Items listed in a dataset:
+-------+

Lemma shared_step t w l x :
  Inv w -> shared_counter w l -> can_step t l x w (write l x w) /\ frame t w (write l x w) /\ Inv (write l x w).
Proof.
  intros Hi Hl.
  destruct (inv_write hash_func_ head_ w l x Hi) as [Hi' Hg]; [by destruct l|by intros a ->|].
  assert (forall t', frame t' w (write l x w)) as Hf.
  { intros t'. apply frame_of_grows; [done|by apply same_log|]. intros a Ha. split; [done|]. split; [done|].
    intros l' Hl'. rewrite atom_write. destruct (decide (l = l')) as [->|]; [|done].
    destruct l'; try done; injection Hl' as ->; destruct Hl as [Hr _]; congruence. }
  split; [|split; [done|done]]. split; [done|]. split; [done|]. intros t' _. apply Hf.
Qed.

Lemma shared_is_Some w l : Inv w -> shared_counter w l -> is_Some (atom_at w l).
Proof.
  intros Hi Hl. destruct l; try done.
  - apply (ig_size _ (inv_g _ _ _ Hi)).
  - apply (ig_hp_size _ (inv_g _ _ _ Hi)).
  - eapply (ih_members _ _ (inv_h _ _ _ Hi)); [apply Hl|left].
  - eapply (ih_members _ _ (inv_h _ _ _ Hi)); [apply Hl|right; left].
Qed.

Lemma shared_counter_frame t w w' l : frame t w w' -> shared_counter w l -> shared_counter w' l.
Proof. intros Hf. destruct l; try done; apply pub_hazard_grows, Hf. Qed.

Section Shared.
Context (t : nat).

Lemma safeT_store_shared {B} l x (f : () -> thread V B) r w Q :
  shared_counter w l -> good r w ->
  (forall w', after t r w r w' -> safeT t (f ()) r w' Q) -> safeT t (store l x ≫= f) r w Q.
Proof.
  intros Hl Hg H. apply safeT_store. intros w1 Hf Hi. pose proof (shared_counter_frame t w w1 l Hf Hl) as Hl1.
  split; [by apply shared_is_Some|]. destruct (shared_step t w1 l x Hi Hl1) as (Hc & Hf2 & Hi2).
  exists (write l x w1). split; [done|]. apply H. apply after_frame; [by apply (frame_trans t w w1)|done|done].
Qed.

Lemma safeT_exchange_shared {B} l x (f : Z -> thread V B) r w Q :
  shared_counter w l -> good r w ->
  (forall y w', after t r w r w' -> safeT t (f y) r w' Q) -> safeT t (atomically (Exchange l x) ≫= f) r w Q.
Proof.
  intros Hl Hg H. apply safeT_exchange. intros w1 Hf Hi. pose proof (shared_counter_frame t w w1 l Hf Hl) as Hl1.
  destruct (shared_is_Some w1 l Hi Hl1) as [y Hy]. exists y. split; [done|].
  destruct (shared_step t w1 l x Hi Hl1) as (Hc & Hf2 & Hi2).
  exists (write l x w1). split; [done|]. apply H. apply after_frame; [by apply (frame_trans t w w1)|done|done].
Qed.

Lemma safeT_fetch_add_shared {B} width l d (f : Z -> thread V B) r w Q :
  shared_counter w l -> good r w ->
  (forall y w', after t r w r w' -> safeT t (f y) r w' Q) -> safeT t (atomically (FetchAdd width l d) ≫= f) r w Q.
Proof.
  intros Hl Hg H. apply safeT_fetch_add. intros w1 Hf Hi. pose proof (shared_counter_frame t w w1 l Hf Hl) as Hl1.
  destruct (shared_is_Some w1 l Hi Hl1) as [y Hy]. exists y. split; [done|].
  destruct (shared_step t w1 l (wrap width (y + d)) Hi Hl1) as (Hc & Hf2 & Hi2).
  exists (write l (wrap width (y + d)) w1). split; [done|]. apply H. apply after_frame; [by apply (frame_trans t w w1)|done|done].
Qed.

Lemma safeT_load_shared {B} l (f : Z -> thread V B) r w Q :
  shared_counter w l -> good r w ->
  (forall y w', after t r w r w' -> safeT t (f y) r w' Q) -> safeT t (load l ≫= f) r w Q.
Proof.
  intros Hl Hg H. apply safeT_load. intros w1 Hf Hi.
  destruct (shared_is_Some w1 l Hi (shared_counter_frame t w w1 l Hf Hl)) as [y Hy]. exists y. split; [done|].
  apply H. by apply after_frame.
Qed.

+-------+

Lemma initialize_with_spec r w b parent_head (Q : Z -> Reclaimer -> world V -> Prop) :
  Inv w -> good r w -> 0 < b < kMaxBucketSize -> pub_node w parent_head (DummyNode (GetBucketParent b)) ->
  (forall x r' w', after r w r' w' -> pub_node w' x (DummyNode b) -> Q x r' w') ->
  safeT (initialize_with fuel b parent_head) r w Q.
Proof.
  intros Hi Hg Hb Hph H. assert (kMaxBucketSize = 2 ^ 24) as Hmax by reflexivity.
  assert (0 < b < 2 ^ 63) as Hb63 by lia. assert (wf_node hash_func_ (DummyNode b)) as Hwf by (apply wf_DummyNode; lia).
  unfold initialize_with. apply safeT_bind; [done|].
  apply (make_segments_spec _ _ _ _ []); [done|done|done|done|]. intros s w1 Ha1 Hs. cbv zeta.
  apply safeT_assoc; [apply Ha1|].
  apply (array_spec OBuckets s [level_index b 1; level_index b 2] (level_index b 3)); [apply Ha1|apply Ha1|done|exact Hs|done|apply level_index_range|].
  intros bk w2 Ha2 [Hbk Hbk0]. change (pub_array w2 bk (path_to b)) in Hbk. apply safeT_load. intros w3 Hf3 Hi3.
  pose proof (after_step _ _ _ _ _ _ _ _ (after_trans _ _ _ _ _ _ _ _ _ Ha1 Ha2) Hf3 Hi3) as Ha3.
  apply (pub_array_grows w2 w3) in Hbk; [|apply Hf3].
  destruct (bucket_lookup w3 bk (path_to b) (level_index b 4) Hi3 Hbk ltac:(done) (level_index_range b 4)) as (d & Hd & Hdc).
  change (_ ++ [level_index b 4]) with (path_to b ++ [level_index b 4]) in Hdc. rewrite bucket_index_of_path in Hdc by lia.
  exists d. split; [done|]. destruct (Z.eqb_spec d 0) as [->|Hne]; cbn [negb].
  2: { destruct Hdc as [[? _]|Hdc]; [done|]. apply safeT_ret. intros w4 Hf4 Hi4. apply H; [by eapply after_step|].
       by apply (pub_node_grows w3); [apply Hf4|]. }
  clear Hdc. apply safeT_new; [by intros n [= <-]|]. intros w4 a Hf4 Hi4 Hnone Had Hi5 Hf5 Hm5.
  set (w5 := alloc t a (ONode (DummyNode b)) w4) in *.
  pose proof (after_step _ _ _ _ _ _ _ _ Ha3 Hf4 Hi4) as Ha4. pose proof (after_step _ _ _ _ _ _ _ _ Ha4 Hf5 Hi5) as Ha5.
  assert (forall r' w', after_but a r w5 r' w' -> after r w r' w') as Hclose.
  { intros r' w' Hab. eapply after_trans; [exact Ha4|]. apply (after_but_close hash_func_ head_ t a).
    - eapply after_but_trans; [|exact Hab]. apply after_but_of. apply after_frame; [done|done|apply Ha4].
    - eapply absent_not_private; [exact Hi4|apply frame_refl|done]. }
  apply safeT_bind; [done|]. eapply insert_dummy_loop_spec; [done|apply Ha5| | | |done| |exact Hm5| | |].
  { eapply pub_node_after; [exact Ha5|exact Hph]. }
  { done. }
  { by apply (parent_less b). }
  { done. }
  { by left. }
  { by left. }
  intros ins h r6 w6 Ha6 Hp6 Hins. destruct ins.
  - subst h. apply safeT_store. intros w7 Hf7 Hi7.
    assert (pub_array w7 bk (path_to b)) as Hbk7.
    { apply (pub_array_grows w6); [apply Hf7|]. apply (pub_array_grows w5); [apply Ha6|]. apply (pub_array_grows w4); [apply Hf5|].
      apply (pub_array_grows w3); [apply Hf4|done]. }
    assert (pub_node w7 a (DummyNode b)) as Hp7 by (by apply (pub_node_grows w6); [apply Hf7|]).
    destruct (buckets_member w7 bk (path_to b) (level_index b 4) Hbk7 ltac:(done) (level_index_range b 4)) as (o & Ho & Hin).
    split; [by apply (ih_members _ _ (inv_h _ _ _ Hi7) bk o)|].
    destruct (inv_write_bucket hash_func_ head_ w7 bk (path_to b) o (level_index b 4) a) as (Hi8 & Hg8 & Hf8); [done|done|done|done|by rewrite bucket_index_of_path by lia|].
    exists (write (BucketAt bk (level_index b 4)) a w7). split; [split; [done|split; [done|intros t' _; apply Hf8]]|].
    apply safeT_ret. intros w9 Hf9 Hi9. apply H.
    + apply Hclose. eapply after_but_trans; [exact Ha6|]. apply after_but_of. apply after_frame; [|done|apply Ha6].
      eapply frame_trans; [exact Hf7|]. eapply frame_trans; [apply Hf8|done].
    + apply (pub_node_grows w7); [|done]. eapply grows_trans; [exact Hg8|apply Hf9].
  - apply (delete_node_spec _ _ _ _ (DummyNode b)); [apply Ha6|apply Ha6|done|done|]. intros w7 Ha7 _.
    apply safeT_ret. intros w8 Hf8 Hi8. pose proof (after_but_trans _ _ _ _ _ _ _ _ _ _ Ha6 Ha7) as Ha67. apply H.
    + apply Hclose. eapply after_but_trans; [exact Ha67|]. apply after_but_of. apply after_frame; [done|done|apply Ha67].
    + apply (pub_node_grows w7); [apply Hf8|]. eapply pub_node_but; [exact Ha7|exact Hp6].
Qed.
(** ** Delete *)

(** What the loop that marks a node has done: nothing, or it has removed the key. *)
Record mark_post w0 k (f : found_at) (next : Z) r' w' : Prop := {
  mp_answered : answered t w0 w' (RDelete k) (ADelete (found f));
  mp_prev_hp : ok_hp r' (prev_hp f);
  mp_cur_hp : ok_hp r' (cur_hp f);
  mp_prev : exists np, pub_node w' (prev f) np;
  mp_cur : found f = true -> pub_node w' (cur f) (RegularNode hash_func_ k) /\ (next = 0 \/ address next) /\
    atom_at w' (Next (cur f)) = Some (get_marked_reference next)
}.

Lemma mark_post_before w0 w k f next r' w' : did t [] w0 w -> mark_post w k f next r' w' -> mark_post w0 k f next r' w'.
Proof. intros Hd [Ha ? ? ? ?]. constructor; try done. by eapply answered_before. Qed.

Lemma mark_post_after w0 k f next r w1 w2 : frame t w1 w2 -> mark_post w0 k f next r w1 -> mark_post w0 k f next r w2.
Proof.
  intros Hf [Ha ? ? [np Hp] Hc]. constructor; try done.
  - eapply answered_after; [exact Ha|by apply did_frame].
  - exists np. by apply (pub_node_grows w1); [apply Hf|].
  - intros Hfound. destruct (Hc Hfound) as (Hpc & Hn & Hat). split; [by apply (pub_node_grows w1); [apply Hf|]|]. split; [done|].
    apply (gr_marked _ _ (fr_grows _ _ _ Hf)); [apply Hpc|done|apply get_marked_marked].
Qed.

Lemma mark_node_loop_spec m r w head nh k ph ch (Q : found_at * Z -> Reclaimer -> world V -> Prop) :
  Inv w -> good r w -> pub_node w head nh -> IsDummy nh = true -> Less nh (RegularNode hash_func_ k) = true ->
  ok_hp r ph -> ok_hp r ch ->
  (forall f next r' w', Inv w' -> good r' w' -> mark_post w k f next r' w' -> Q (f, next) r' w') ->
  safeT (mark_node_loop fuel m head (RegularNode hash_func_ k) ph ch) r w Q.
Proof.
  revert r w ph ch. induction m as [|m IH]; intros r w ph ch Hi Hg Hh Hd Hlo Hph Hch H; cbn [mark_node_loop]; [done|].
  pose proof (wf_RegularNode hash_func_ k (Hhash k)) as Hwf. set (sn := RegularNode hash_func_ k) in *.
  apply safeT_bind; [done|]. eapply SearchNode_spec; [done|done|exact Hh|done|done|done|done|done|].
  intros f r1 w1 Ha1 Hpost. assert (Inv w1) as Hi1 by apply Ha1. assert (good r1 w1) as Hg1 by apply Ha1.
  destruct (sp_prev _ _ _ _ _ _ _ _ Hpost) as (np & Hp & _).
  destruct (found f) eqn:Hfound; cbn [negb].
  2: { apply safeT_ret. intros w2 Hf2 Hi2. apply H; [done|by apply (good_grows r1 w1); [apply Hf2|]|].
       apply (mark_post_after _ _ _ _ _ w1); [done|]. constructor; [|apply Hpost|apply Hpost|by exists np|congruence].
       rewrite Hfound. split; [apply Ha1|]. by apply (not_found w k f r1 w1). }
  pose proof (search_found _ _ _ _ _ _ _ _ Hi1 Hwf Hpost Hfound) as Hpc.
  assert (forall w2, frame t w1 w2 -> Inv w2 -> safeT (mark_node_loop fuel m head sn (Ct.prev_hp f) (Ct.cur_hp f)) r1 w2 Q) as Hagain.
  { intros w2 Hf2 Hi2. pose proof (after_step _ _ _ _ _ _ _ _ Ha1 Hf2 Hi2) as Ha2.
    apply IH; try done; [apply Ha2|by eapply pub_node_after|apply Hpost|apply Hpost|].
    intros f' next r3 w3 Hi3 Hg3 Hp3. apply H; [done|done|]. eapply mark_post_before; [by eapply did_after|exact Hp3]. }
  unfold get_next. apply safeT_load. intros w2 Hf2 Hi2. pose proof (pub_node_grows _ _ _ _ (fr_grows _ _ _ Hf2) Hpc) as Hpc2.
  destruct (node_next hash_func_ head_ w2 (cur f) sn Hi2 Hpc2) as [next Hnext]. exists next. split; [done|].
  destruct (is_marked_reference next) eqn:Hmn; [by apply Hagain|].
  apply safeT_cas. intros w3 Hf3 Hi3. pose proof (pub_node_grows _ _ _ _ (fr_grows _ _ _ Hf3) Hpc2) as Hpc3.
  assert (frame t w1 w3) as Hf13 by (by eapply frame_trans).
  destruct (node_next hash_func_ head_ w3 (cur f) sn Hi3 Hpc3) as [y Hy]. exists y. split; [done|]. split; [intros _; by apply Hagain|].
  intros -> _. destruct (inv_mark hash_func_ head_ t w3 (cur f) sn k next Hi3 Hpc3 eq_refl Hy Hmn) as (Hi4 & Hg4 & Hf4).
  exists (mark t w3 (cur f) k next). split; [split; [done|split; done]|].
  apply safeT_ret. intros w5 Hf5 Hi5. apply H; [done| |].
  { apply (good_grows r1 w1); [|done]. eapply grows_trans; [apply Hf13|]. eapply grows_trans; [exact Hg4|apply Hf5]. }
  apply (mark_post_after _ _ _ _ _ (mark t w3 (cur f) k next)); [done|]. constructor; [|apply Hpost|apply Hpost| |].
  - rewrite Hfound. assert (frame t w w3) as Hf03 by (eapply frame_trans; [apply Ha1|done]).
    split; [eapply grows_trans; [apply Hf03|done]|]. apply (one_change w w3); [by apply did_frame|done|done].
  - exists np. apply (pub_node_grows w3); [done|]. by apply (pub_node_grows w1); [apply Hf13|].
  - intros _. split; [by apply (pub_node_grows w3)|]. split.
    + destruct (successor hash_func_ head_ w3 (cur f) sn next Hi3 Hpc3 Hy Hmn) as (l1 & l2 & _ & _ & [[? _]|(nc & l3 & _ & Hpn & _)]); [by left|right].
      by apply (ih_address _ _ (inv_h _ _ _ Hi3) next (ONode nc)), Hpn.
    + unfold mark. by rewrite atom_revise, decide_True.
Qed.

+-------+

→ **Work item**
From the records above, quote only the lines running from the line with "exists d. split;" to the line with "destruct (inv_write_bucket hash_func_", both lines included.

→ **Written response**
  exists d. split; [done|]. destruct (Z.eqb_spec d 0) as [->|Hne]; cbn [negb].
  2: { destruct Hdc as [[? _]|Hdc]; [done|]. apply safeT_ret. intros w4 Hf4 Hi4. apply H; [by eapply after_step|].
       by apply (pub_node_grows w3); [apply Hf4|]. }
  clear Hdc. apply safeT_new; [by intros n [= <-]|]. intros w4 a Hf4 Hi4 Hnone Had Hi5 Hf5 Hm5.
  set (w5 := alloc t a (ONode (DummyNode b)) w4) in *.
  pose proof (after_step _ _ _ _ _ _ _ _ Ha3 Hf4 Hi4) as Ha4. pose proof (after_step _ _ _ _ _ _ _ _ Ha4 Hf5 Hi5) as Ha5.
  assert (forall r' w', after_but a r w5 r' w' -> after r w r' w') as Hclose.
  { intros r' w' Hab. eapply after_trans; [exact Ha4|]. apply (after_but_close hash_func_ head_ t a).
    - eapply after_but_trans; [|exact Hab]. apply after_but_of. apply after_frame; [done|done|apply Ha4].
    - eapply absent_not_private; [exact Hi4|apply frame_refl|done]. }
  apply safeT_bind; [done|]. eapply insert_dummy_loop_spec; [done|apply Ha5| | | |done| |exact Hm5| | |].
  { eapply pub_node_after; [exact Ha5|exact Hph]. }
  { done. }
  { by apply (parent_less b). }
  { done. }
  { by left. }
  { by left. }
  intros ins h r6 w6 Ha6 Hp6 Hins. destruct ins.
  - subst h. apply safeT_store. intros w7 Hf7 Hi7.
    assert (pub_array w7 bk (path_to b)) as Hbk7.
    { apply (pub_array_grows w6); [apply Hf7|]. apply (pub_array_grows w5); [apply Ha6|]. apply (pub_array_grows w4); [apply Hf5|].
      apply (pub_array_grows w3); [apply Hf4|done]. }
    assert (pub_node w7 a (DummyNode b)) as Hp7 by (by apply (pub_node_grows w6); [apply Hf7|]).
    destruct (buckets_member w7 bk (path_to b) (level_index b 4) Hbk7 ltac:(done) (level_index_range b 4)) as (o & Ho & Hin).
    split; [by apply (ih_members _ _ (inv_h _ _ _ Hi7) bk o)|].
    destruct (inv_write_bucket hash_func_ head_ w7 bk (path_to b) o (level_index b 4) a) as (Hi8 & Hg8 & Hf8); [done|done|done|done|by rewrite bucket_index_of_path by lia|].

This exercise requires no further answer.